=== Exercise objective ===
Your answer should be the exact lines of the data below from the one containing "(** The strings" through the one containing "destruct (Hput1 (u8"; please include nothing else.

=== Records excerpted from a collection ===
- - - - -

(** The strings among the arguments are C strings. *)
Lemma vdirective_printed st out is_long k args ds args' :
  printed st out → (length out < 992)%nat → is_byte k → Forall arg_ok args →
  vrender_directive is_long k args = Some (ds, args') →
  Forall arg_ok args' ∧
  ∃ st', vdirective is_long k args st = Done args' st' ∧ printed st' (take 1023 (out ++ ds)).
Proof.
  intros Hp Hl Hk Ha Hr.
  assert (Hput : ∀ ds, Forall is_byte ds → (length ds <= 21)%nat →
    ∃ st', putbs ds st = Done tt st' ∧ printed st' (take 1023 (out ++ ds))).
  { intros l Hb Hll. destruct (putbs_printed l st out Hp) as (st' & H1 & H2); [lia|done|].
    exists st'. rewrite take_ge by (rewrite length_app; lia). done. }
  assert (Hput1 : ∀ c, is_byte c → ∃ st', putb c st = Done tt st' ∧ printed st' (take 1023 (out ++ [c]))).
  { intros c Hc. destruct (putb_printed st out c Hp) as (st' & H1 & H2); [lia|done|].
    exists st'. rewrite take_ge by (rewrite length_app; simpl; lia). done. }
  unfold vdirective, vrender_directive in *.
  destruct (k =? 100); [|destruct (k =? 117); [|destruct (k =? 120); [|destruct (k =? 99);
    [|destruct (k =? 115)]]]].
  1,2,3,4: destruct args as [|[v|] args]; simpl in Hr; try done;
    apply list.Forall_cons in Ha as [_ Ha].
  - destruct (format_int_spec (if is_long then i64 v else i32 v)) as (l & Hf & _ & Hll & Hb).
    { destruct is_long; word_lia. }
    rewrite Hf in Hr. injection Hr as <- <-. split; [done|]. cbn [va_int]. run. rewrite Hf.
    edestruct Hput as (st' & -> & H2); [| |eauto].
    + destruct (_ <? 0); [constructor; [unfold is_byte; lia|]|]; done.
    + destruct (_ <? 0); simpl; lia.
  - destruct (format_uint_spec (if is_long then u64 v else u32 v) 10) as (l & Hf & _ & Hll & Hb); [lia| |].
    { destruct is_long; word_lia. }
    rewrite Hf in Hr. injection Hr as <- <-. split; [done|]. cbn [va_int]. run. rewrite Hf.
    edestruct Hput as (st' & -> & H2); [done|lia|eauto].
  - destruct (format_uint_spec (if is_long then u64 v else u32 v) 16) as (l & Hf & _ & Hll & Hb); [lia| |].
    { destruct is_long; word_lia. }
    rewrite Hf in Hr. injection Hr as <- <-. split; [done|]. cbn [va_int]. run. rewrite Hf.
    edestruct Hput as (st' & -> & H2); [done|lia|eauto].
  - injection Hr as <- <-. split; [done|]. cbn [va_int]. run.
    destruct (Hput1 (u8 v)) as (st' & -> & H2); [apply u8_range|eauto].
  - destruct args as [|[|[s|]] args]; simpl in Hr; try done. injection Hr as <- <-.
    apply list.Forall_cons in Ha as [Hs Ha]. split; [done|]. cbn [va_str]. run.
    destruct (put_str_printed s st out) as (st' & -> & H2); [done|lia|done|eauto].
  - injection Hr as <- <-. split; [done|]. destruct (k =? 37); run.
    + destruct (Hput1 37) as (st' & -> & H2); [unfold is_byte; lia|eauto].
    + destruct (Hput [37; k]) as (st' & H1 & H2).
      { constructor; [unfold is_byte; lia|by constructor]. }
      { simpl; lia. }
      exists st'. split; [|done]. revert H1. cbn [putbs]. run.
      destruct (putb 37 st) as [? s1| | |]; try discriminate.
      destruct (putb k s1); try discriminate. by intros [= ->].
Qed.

- - - - -

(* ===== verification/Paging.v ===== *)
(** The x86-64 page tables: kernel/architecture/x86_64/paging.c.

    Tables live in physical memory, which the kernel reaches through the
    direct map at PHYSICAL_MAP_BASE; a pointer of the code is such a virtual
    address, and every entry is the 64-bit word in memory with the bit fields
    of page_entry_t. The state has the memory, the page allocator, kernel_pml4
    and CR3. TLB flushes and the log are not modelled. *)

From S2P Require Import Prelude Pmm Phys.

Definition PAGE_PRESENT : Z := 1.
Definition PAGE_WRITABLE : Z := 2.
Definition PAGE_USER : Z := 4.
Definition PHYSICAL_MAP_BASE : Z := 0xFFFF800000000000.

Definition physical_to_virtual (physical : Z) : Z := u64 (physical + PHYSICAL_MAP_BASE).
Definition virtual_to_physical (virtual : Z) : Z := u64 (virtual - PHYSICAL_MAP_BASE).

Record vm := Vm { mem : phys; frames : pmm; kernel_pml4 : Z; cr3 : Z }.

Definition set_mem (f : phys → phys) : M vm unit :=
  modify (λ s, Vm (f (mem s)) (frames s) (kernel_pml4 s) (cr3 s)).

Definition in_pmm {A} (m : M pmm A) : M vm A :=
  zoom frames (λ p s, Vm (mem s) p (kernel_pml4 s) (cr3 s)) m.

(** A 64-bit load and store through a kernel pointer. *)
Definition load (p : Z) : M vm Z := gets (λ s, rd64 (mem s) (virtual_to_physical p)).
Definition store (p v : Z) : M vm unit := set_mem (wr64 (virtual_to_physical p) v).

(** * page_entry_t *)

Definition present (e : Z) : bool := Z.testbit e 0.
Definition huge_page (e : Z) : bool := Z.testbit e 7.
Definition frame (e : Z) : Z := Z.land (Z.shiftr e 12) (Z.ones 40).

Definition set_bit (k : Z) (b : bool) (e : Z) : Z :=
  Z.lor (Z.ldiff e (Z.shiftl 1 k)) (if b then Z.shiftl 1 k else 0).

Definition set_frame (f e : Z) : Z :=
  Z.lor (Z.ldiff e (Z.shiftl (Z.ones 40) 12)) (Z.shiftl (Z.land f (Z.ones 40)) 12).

- - - - -

=== Response below ===
(** The strings among the arguments are C strings. *)
Lemma vdirective_printed st out is_long k args ds args' :
  printed st out → (length out < 992)%nat → is_byte k → Forall arg_ok args →
  vrender_directive is_long k args = Some (ds, args') →
  Forall arg_ok args' ∧
  ∃ st', vdirective is_long k args st = Done args' st' ∧ printed st' (take 1023 (out ++ ds)).
Proof.
  intros Hp Hl Hk Ha Hr.
  assert (Hput : ∀ ds, Forall is_byte ds → (length ds <= 21)%nat →
    ∃ st', putbs ds st = Done tt st' ∧ printed st' (take 1023 (out ++ ds))).
  { intros l Hb Hll. destruct (putbs_printed l st out Hp) as (st' & H1 & H2); [lia|done|].
    exists st'. rewrite take_ge by (rewrite length_app; lia). done. }
  assert (Hput1 : ∀ c, is_byte c → ∃ st', putb c st = Done tt st' ∧ printed st' (take 1023 (out ++ [c]))).
  { intros c Hc. destruct (putb_printed st out c Hp) as (st' & H1 & H2); [lia|done|].
    exists st'. rewrite take_ge by (rewrite length_app; simpl; lia). done. }
  unfold vdirective, vrender_directive in *.
  destruct (k =? 100); [|destruct (k =? 117); [|destruct (k =? 120); [|destruct (k =? 99);
    [|destruct (k =? 115)]]]].
  1,2,3,4: destruct args as [|[v|] args]; simpl in Hr; try done;
    apply list.Forall_cons in Ha as [_ Ha].
  - destruct (format_int_spec (if is_long then i64 v else i32 v)) as (l & Hf & _ & Hll & Hb).
    { destruct is_long; word_lia. }
    rewrite Hf in Hr. injection Hr as <- <-. split; [done|]. cbn [va_int]. run. rewrite Hf.
    edestruct Hput as (st' & -> & H2); [| |eauto].
    + destruct (_ <? 0); [constructor; [unfold is_byte; lia|]|]; done.
    + destruct (_ <? 0); simpl; lia.
  - destruct (format_uint_spec (if is_long then u64 v else u32 v) 10) as (l & Hf & _ & Hll & Hb); [lia| |].
    { destruct is_long; word_lia. }
    rewrite Hf in Hr. injection Hr as <- <-. split; [done|]. cbn [va_int]. run. rewrite Hf.
    edestruct Hput as (st' & -> & H2); [done|lia|eauto].
  - destruct (format_uint_spec (if is_long then u64 v else u32 v) 16) as (l & Hf & _ & Hll & Hb); [lia| |].
    { destruct is_long; word_lia. }
    rewrite Hf in Hr. injection Hr as <- <-. split; [done|]. cbn [va_int]. run. rewrite Hf.
    edestruct Hput as (st' & -> & H2); [done|lia|eauto].
  - injection Hr as <- <-. split; [done|]. cbn [va_int]. run.
    destruct (Hput1 (u8 v)) as (st' & -> & H2); [apply u8_range|eauto].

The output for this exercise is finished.